The dataset is a curated list of 120K translation pairs from http://tatoeba.org/, a platform for community contributed translations by native speakers.

In [24]:
path_to_zip = tf.keras.utils.get_file(
    'spa-eng.zip', origin=DATA_URL, extract=True)

path_to_file = os.path.join(
    os.path.dirname(path_to_zip),
    "spa-eng/spa.txt"
)
print("Translation data stored at:", path_to_file)

Translation data stored at: /Users/dherin/.keras/datasets/spa-eng/spa.txt


In [25]:
data = pd.read_csv(
    path_to_file, sep='\t', header=None, names=['english', 'spanish'])

In [26]:
data.sample(3)

Unnamed: 0,english,spanish
105399,Is there anything to drink in the refrigerator?,¿Hay algo para beber en el refrigerador?
92723,I cut my little finger peeling potatoes.,Me hice un corte en el meñique pelando papas.
48227,Holland is a small country.,Holanda es un país pequeño.


From the `utils_preproc` package we have written for you,
we will use the following functions to pre-process our dataset of sentence pairs.

## Sentence Preprocessing

The `utils_preproc.preprocess_sentence()` method does the following:
1. Converts sentence lower case
2. Adds a space between puncation and words
3. Replaces tokens that aren't a-z or punctation with space
4. Adds `<start>` and `<end>` tokens

For example:

In [27]:
raw = [
    "No estamos comiendo.",
    "Está llegando el invierno.",
    "El invierno se acerca.",
    "Tom no comio nada.",
    "Su pierna mala le impidió ganar la carrera.",
    "Su respuesta es erronea.",
    "¿Qué tal si damos un paseo después del almuerzo?"
]

In [28]:
processed = [utils_preproc.preprocess_sentence(s) for s in raw]
processed

['<start> no estamos comiendo . <end>',
 '<start> esta llegando el invierno . <end>',
 '<start> el invierno se acerca . <end>',
 '<start> tom no comio nada . <end>',
 '<start> su pierna mala le impidio ganar la carrera . <end>',
 '<start> su respuesta es erronea . <end>',
 '<start> ¿ que tal si damos un paseo despues del almuerzo ? <end>']

## Sentence Integerizing

The `utils_preproc.tokenize()` method does the following:
    
1. Splits each sentence into a token list
1. Maps each token to an integer
1. Pads to length of longest sentence 

It returns an instance of a [Keras Tokenizer](https://keras.io/preprocessing/text/)
containing the token-integer mapping along with the integerized sentences:

In [29]:
integerized, tokenizer = utils_preproc.tokenize(processed)
integerized

array([[ 1,  4,  8,  9,  3,  2,  0,  0,  0,  0,  0,  0,  0],
       [ 1, 10, 11,  5,  6,  3,  2,  0,  0,  0,  0,  0,  0],
       [ 1,  5,  6, 12, 13,  3,  2,  0,  0,  0,  0,  0,  0],
       [ 1, 14,  4, 15, 16,  3,  2,  0,  0,  0,  0,  0,  0],
       [ 1,  7, 17, 18, 19, 20, 21, 22, 23,  3,  2,  0,  0],
       [ 1,  7, 24, 25, 26,  3,  2,  0,  0,  0,  0,  0,  0],
       [ 1, 27, 28, 29, 30, 31, 32, 33, 34, 35, 36, 37,  2]], dtype=int32)

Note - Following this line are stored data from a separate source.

(* ===== verification/ServerRun.v ===== *)
(** * Runs of the servers

    The theorems about the servers at concrete inputs. The TLS 1.2 conversation
    is between the model of the client and the model of the server: each end is
    run on what the other has sent so far. *)

From S2P Require Import Prelude Common HalfConn HalfConnProofs RecordProofs RecordAead ConnProofs Cryptobyte Hello Messages.
From S2P Require Import Aes Gcm GcmNonces CipherSuites Kdf CipherSuitesProofs KdfProofs Conn Reality RealityAuth RealityScan.
From S2P Require Import Negotiation Auth KeyAgreement SessionCache Ticket RealityHandshake Post StreamProofs PostProofs RealityRun.
From S2P Require Import Client Client13 Client12 ClientHandshake ClientStages ClientRun Hpke Ech EchRun Server Server12 Server13.
From S2P Require Import ServerStages Server12Stages Server12Proofs Server13Hello Server13Proofs ServerCertificates.

Open Scope go_scope.

#[local] Existing Instance low_hashes.
#[local] Existing Instance raw_cert.
#[local] Existing Instance sum_exchange.
#[local] Existing Instance sum_client_curves.
#[local] Existing Instance no_mlkem.
#[local] Existing Instance fives_verifiers.
#[local] Existing Instance one_root.
#[local] Existing Instance tag_aead.

#[local] Instance one_root_server : ServerX509 bytes unit := {|
  x509_VerifyClient c _ := Ret [[c]];
  is_UnknownAuthorityError _ := false;
  is_ExpiredError _ := false;
  Subjects _ := [];
  DNSNames _ := [];
  CommonName _ := []
|}.
#[local] Instance fives_keys : CertificateKeys unit := {|
  Decrypt48 _ _ := Err (EText "not RSA");
  EncryptPKCS1v15 _ _ := Err (EText "not RSA");
  Sign _ _ _ _ := Ret (replicate 64 5)
|}.

(** ** A TLS 1.2 handshake with a certificate of the client *)

Definition t_certificate (der : bytes) : clientCertificate bytes unit :=
  mkClientCertificate (mkCertificate [der] None None) (mkCertKey (mkPrivateKey (Some (PubEd25519 tt)) None false) None) (Some der).
Definition t_base (certs : list (clientCertificate bytes unit)) (max : Z) : clientConfig bytes unit CertPool :=
  mkClientConfig _ _ _ (Some [TLS_ECDHE_ECDSA_WITH_CHACHA20_POLY1305]) VersionTLS12 max [X25519] (str "example.com") false [] None None None None
    certs 0 true None 0.
Definition t_config : ServerConfig.t bytes unit CertPool :=
  ServerConfig.mk (t_base [t_certificate (replicate 200 1)] 0) None None None RequireAndVerifyClientCert (Some tt) None None []
    (mkTicketConfig true [] [] []).

Abbreviation t_client := (client xor_stream (xorNonceAEAD.t ForTLS13.t) xor_cbc Z bytes (lruSessionCache (CS:=SessionState.t bytes))).
Definition t_conn (v : Z) (input : list bytes) : t_client :=
  mkClient (mkConn v (negb (v =? 0)) false (w_fresh v []) (w_fresh v []) None [] [] [] false []
    0 0 0 0 false None 0 None ((fun b => (b, None)) <$> input) [] [] false 0)
   (ClientConn.mk (mkConnInfo [] [] [] false [] [] None None [] 0) false false [] 0 [] [] false false None None None).

Definition t_key (k : Z) (n : nat) (c : ecdh_Curve) : outcome conn_error (ecdhPrivateKey (EcdhCurves:=sum_client_curves)) :=
  Ret (replicate 32 k).
Definition t_cipher (f : cipher_fn) (key iv : bytes) (b : bool) : cipher_state xor_stream (xorNonceAEAD.t ForTLS13.t) xor_cbc :=
  CStream (XorStream 0).
Definition t_aead (f : aead_fn) (key iv : bytes) : outcome conn_error (xorNonceAEAD.t ForTLS13.t) := aeadAESGCMTLS13 key iv.
Definition t_mac (f : mac_fn) (key : bytes) : Hash Z := mkHash 0 [].
Abbreviation t_client_run input :=
  (clientHandshake (B:=plain_builder) false (fun _ => w_rand) (t_key 8) t_aead t_cipher t_mac (fun _ => fives_keys) (fun _ => false) None
    false true (t_base [t_certificate (replicate 100 2)] VersionTLS12) (t_conn 0 input)).
Definition t_flight1 : bytes := net_out (conn (snd (t_client_run []))).
Definition t_hello : clientHelloMsg.t := default clientHelloMsg.zero (clientHelloMsg.unmarshal (drop 5 t_flight1)).

Abbreviation t_server_run input :=
  (server_handshake12 (B:=plain_builder) false (fun _ => w_rand) (t_key 9) t_aead t_cipher t_mac (fun _ => fives_keys) r_ctr (fun name => name)
    false true t_config t_hello (t_conn VersionTLS12 input)).
Definition t_flight2 : bytes := net_out (conn (snd (t_server_run []))).
Definition t_flight3 : bytes := drop (length t_flight1) (net_out (conn (snd (t_client_run [t_flight2])))).

Abbreviation t_run := (t_server_run [t_flight3]).
Lemma t_run_returns : exists hs c, t_run = (Ret hs, c) /\ negb (bool_decide (is_Some (serverHandshakeState.sessionState hs))) = true.
Proof. apply returned. vm_cast_no_check (eq_refl true). Qed.

(** The client ends with what the server sends last. *)
Definition t_flight4 : bytes := drop (length t_flight2) (net_out (conn (snd t_run))).
Lemma t_client_returns : exists u c, t_client_run [t_flight2 ++ t_flight4] = (Ret u, c) /\ true = true.
Proof. apply returned. vm_cast_no_check (eq_refl true). Qed.

Lemma server_authenticates_witness : exists hs (c' : t_client) msgs, fst t_run = Ret hs /\ isHandshakeComplete (conn c') = true /\
  full_handshake (B:=plain_builder) (fun _ => fives_keys) false t_config VersionTLS12 hs (t_conn VersionTLS12 [t_flight3]) c' msgs.
Proof.
  destruct t_run_returns as (hs & c' & Hrun & Hs).
  destruct (server_authenticates (B:=plain_builder) false (fun _ => w_rand) (t_key 9) t_aead t_cipher t_mac (fun _ => fives_keys) r_ctr
    (fun name => name) false true t_config t_hello (t_conn VersionTLS12 [t_flight3]) hs c' Hrun)
    as (Hc & _ & sh & cert & uses & msgs & fh & fin & _ & _ & _ & Hcase).
  destruct (serverHandshakeState.sessionState hs); [discriminate Hs|]. destruct Hcase as (_ & _ & _ & _ & Hfull).
  exists hs, c', msgs. split; [by rewrite Hrun|]. split; [exact Hc|exact Hfull].
Defined.

(** ** A TLS 1.3 ClientHello with a retry *)

Definition h_base (no_tickets : bool) (curves : list Z) : clientConfig bytes unit CertPool :=
  mkClientConfig _ _ _ None VersionTLS13 0 curves (str "example.com") false [str "h2"] None None None None [] 0 no_tickets None 0.
Definition h_config (no_tickets : bool) : ServerConfig.t bytes unit CertPool :=
  ServerConfig.mk (h_base no_tickets [CurveP256]) None None None NoClientCert None None None [] (mkTicketConfig no_tickets [] [] []).
Abbreviation h_client_run input :=
  (clientHandshake (B:=plain_builder) false (fun _ => w_rand) (t_key 8) t_aead t_cipher t_mac (fun _ => fives_keys) (fun _ => false) None
    false true (h_base true [CurveP256; X25519]) (t_conn 0 input)).
Definition h_flight1 : bytes := net_out (conn (snd (h_client_run []))).
Definition h_hello : clientHelloMsg.t := default clientHelloMsg.zero (clientHelloMsg.unmarshal (drop 5 h_flight1)).
Abbreviation h_server_run input :=
  (processClientHello13 (B:=plain_builder) false (fun _ => w_rand) (t_key 9) false true (h_config true) h_hello None (t_conn VersionTLS13 input)).
Definition h_retry : bytes := net_out (conn (snd (h_server_run []))).
Definition h_flight3 : bytes := drop (length h_flight1) (net_out (conn (snd (h_client_run [h_retry])))).
Abbreviation h_run := (h_server_run [h_flight3]).

Lemma h_run_returns : exists hs c, h_run = (Ret hs, c) /\ negb (contains CurveP256 (group <$> clientHelloMsg.keyShares h_hello)) = true.
Proof. apply returned. vm_cast_no_check (eq_refl true). Qed.

Lemma hello_answered_witness : exists hs (c' : t_client) random ks own pre, fst h_run = Ret hs /\
  hello_used (B:=plain_builder) (serverState13.suite hs) (server_hello13 VersionTLS13 h_hello random (serverState13.suite hs)) (group ks)
    h_hello (serverState13.clientHello hs) ks pre (ClientConn.didHRR (cl c')) /\
  exchanged (t_key 9) ks own (serverState13.sharedKey hs).
Proof.
  destruct h_run_returns as (hs & c' & Hrun & _).
  destruct (hello_answered (B:=plain_builder) false (fun _ => w_rand) (t_key 9) false true (h_config true) h_hello None
    (t_conn VersionTLS13 [h_flight3]) hs c' Hrun)
    as (random & ks & own & pre & retry & _ & _ & _ & Hused & _ & _ & Hex & _ & _ & _ & _ & _ & _ & _ & Hretry & _).
  exists hs, c', random, ks, own, pre. split; [by rewrite Hrun|]. split; [|exact Hex].
  assert (E : ClientConn.didHRR (cl c') = retry) by (rewrite Hretry; apply orb_false_r). rewrite E. exact Hused.
Defined.

(** ** A resumption *)

Definition p_session : SessionState.t bytes :=
  SessionState.mk [] false VersionTLS13 false TLS_AES_128_GCM_SHA256 0 (replicate 32 6) true [] [] None None [] [] 0 0 [] X25519.
Definition p_keys : list ticketKey := [mkTicketKey (replicate 16 1) (replicate 16 2) 0].
Definition p_ticket : bytes :=
  match SessionState.Bytes (B:=plain_builder) p_session with
  | Ret b => match encryptTicket r_ctr (Some (replicate 16 3)) b p_keys with Ret t => t | _ => [] end
  | _ => []
  end.
Definition p_hello (binder : bytes) : clientHelloMsg.t :=
  let m := clientHelloMsg.set_pskBinders [binder] (clientHelloMsg.set_pskIdentities [mkPskIdentity p_ticket 0]
    (clientHelloMsg.set_pskModes [pskModeDHE] (clientHelloMsg.set_original None h_hello))) in
  match marshal_message plain_builder (ClientHello m) with
  | Ret data => default clientHelloMsg.zero (clientHelloMsg.unmarshal data)
  | _ => m
  end.
Definition p_suite : cipherSuiteTLS13 := default (mkSuite13 0 0 fnAESGCMTLS13 SHA256) (cipherSuiteTLS13ByID TLS_AES_128_GCM_SHA256).
Definition p_state (binder : bytes) : serverState13.t (echServerContext (T:=bytes)) :=
  serverState13.mk (p_hello binder) serverHelloMsg.zero false false p_suite None [] (new_digest (suite_hash p_suite)) None.
Definition p_binder : bytes :=
  match tls13.ResumptionBinderKey (E:=conn_error) (tls13.NewEarlySecret (suite_hash p_suite) (Some (replicate 32 6))),
    clientHelloMsg.marshalWithoutBinders plain_builder (p_hello (replicate 32 0)) with
  | Ret key, Ret partial =>
      match suite_finishedHash (E:=conn_error) p_suite key (d_Write partial (new_digest (suite_hash p_suite))) with Ret b => b | _ => [] end
  | _, _ => []
  end.
Definition p_conn : t_client :=
  mkClient (conn (t_conn VersionTLS13 [])) (ClientConn.set_info (set_ticketKeys p_keys) (cl (t_conn VersionTLS13 []))).
Abbreviation p_run := (checkForResumption13 (B:=plain_builder) false (fun _ => w_rand) r_ctr (h_config false) false (p_state p_binder) p_conn).

Lemma p_run_returns : exists hs c, p_run = (Ret hs, c) /\ serverState13.usingPSK hs = true.
Proof. apply returned. vm_cast_no_check (eq_refl true). Qed.

Lemma resumption_sound_witness : exists hs i identity binder s, fst p_run = Ret hs /\
  clientHelloMsg.pskIdentities (serverState13.clientHello (p_state p_binder)) !! i = Some identity /\
  ticket_opens r_ctr (h_config false) false p_conn (label identity) s /\ session_fits (h_config false) (p_state p_binder) s /\
  binder_ok (B:=plain_builder) (p_state p_binder) s binder.
Proof.
  destruct p_run_returns as (hs & c' & Hrun & Hpsk).
  destruct (resumption_sound (B:=plain_builder) false (fun _ => w_rand) r_ctr (h_config false) false (p_state p_binder) p_conn hs c' Hrun)
    as [(-> & _)|(_ & _ & _ & i & identity & binder & s & _ & Hi & _ & _ & Ho & Hf & Hbi & _)]; [discriminate Hpsk|].
  exists hs, i, identity, binder, s. split; [by rewrite Hrun|]. split; [exact Hi|]. split; [exact Ho|]. split; [exact Hf|exact Hbi].
Defined.

(** ** The choice between two certificates *)

(** The first one has no key of a supported type. *)
Definition u_config : ServerConfig.t bytes unit CertPool :=
  ServerConfig.mk (t_base [mkClientCertificate (mkCertificate [[1]] None None) (mkCertKey (mkPrivateKey None None false) None) None;
      t_certificate (replicate 200 1)] 0) None None None NoClientCert None None None [] (mkTicketConfig true [] [] []).

Lemma usable_certificate_found_witness : exists c,
  getCertificate (fun name => name) false u_config (clientHelloInfo t_hello) = Ret c /\ usable false u_config t_hello VersionTLS12 c.
Proof.
  destruct (usable_certificate_found (fun name => name) false u_config t_hello VersionTLS12 (t_certificate (replicate 200 1)))
    as ((c & Hc & _ & Hu) & _).
  - reflexivity.
  - reflexivity.
  - vm_compute. reflexivity.
  - constructor; [|constructor; [|constructor]]; constructor; try (intros ?; discriminate); intros ? ? [=].
  - right. left. reflexivity.
  - vm_compute. reflexivity.
  - exists c. split; [exact Hc|exact Hu].
Defined.

(** ** A hybrid exchange *)

Module Shares.
(** Keys are bits, with their curve; the exchange is the exclusive or. *)
#[local] Instance bit_curves : EcdhCurves := {|
  ecdhPrivateKey := ecdh_Curve * bool;
  ecdhPublicKey := ecdh_Curve * bool;
  CurveOf := fst;
  NewPublicKeyOn c b := match b with [] => Err (EText "no point") | x :: _ => Ret (c, x =? 1) end;
  PublicOf k := k;
  PublicBytes p := replicate 32 (if snd p : bool then 1 else 0);
  ECDHWith k p := Ret [if xorb (snd k) (snd p) then 1 else 0]
|}.
#[local] Instance one_mlkem : Decapsulation := {|
  DecapsulationKey768 := unit;
  NewDecapsulationKey768 _ := Ret tt;
  EncapsulationKey_Bytes _ := replicate 1184 7;
  Decapsulate _ _ := Ret (replicate 32 4)
|}.
Definition s_generated (b : bool) (n : nat) (c : ecdh_Curve) : outcome conn_error (ecdhPrivateKey (EcdhCurves:=bit_curves)) := Ret (c, b).
Definition s_curves : list Z := [X25519MLKEM768; X25519].
Abbreviation s_make := (make_keyShares (fun _ => w_rand) (s_generated true) s_curves (t_conn 0 [])).
Definition s_shares : list keyShare := match fst s_make with Ret (l, _) => l | _ => [] end.

Lemma bit_New k : NewPublicKeyOn (EcdhCurves:=bit_curves) (CurveOf k) (PublicBytes (PublicOf k)) = Ret (PublicOf k).
Proof. by destruct k as [c []]. Qed.
Lemma bit_commutes (a b : ecdhPrivateKey (EcdhCurves:=bit_curves)) : CurveOf a = CurveOf b -> ECDHWith a (PublicOf b) = ECDHWith b (PublicOf a).
Proof. destruct a as [c x], b as [d y]. cbn. intros _. by rewrite xorb_comm. Qed.
Lemma one_mlkem_correct (seed : bytes) (dk : DecapsulationKey768 (Decapsulation:=one_mlkem)) : NewDecapsulationKey768 seed = Ret dk ->
  length (EncapsulationKey_Bytes dk) = EncapsulationKeySize768 /\ exists ek, NewEncapsulationKey768 (EncapsulationKey_Bytes dk) = Some ek /\
  forall ss ct, Encapsulate ek = (ss, ct) -> length ct = CiphertextSize768 /\ Decapsulate dk ct = Ret ss.
Proof. intros _. split; [done|]. eexists. split; [reflexivity|]. by intros ss ct [= <- <-]. Qed.

Definition s_keys : keySharePrivateKeys := mkKeySharePrivateKeys X25519MLKEM768 ((ecdh_X25519, true) : ecdhPrivateKey) (Some (tt : DecapsulationKey768)).
Definition s_share : keyShare := mkKeyShare X25519MLKEM768 (replicate 1184 7 ++ replicate 32 1).

Lemma shares_agree_witness : exists shared own,
  fst (server_exchange false (fun _ => w_rand) (s_generated false) (group s_share) s_share (t_conn VersionTLS13 [])) = Ret (shared, own) /\
  forall k : t_client, client_shared false (fun _ => w_rand) s_keys own k = (Ret shared, k).
Proof.
  destruct (shares_agree (S:=xor_stream) (A:=xorNonceAEAD.t ForTLS13.t) (C:=xor_cbc) (K:=Z) (T:=lruSessionCache (CS:=SessionState.t bytes)) (X:=bytes) false (fun _ => w_rand) (fun _ => w_rand)
    (s_generated true) (s_generated false)) with (curves := s_curves) (c0 := t_conn 0 []) (shares := s_shares) (keys := s_keys)
    (c1 := snd s_make) (ks := s_share) (c := t_conn VersionTLS13 []) (n := 0%nat) (key := (ecdh_X25519, false)) (x := [1])
    as (shared & own & Hrun & _ & _ & Hk).
  - by intros n c k [= <-].
  - by intros n c k [= <-].
  - apply bit_New.
  - apply bit_commutes.
  - intros k _. apply length_replicate.
  - apply one_mlkem_correct.
  - vm_compute. reflexivity.
  - left. vm_compute. reflexivity.
  - reflexivity.
  - reflexivity.
  - reflexivity.
  - exists shared, own. split; [by rewrite Hrun|exact Hk].
Defined.
End Shares.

The outputed tokenizer can be used to get back the actual works
from the integers representing them:

In [23]:
tokenizer.sequences_to_texts(integerized)

['<start> no estamos comiendo . <end>',
 '<start> esta llegando el invierno . <end>',
 '<start> el invierno se acerca . <end>',
 '<start> tom no comio nada . <end>',
 '<start> su pierna mala le impidio ganar la carrera . <end>',
 '<start> su respuesta es erronea . <end>',
 '<start> ¿ que tal si damos un paseo despues del almuerzo ? <end>']

## Creating the tf.data.Dataset

### `load_and_preprocess`

Let's first implement a function that will read the raw sentence-pair file
and preprocess the sentences with `utils_preproc.preprocess_sentence`.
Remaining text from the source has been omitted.